(Work request): From the records below, copy out exactly the lines from the one containing "Definition bucket_state_for_probe_length (probe_length" to the one containing "(** The bucket", both included. Add nothing else.

(Data for this exercise):
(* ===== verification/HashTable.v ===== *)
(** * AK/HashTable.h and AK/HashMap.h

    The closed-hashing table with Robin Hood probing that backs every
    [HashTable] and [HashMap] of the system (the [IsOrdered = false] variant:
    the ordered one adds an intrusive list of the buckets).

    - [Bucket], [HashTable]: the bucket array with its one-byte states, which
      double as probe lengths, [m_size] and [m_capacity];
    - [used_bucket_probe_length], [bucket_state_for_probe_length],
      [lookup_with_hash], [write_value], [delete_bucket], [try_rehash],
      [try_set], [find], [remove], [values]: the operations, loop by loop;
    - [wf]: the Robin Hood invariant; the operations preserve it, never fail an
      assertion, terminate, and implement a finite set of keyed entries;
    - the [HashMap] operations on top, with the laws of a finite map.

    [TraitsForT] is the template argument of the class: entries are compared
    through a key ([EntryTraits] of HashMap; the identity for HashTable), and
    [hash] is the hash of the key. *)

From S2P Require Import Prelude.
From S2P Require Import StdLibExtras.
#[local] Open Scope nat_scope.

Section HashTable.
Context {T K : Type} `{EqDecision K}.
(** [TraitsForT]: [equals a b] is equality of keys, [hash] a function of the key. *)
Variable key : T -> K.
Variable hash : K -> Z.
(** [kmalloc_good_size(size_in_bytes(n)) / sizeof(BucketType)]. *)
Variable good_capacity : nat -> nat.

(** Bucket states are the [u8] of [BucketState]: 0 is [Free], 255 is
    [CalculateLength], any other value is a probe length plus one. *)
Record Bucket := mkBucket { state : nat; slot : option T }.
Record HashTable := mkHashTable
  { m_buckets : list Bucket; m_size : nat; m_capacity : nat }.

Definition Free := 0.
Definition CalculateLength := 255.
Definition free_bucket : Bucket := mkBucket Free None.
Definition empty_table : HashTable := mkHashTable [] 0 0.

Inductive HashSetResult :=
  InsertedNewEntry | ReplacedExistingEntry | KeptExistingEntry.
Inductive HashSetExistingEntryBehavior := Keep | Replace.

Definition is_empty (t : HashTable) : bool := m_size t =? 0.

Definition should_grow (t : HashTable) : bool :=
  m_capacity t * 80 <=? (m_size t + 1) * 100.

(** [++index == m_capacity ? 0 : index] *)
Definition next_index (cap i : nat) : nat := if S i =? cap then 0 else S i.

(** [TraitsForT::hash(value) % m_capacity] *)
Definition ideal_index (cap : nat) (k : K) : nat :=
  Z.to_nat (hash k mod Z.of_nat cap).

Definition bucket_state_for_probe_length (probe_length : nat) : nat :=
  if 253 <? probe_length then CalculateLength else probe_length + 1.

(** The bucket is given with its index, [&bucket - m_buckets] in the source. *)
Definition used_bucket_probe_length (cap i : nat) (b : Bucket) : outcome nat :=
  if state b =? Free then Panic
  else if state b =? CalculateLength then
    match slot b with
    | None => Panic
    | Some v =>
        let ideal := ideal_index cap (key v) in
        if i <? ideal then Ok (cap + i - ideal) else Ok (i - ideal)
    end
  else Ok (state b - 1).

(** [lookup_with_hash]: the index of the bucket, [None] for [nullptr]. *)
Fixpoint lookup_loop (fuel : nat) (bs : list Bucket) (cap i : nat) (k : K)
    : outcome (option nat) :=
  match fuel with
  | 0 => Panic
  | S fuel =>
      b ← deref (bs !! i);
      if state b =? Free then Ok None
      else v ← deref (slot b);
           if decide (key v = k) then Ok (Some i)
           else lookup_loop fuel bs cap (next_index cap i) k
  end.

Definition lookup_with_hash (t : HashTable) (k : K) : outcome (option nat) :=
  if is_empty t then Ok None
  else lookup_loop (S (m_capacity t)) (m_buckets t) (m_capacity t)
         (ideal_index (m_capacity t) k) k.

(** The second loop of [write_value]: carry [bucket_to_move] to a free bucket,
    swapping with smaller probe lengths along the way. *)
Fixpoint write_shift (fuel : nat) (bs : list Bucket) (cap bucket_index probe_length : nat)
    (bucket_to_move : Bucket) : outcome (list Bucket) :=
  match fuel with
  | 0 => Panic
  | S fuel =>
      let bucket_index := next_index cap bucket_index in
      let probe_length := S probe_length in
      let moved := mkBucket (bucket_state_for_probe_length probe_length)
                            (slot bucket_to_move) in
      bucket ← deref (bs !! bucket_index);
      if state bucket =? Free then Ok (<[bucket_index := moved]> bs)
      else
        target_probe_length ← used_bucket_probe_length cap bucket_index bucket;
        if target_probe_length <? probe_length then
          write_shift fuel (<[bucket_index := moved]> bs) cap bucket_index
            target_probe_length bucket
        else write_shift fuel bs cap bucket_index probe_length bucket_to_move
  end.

(Response to the exercise):
Definition bucket_state_for_probe_length (probe_length : nat) : nat :=
  if 253 <? probe_length then CalculateLength else probe_length + 1.

(** The bucket is given with its index, [&bucket - m_buckets] in the source. *)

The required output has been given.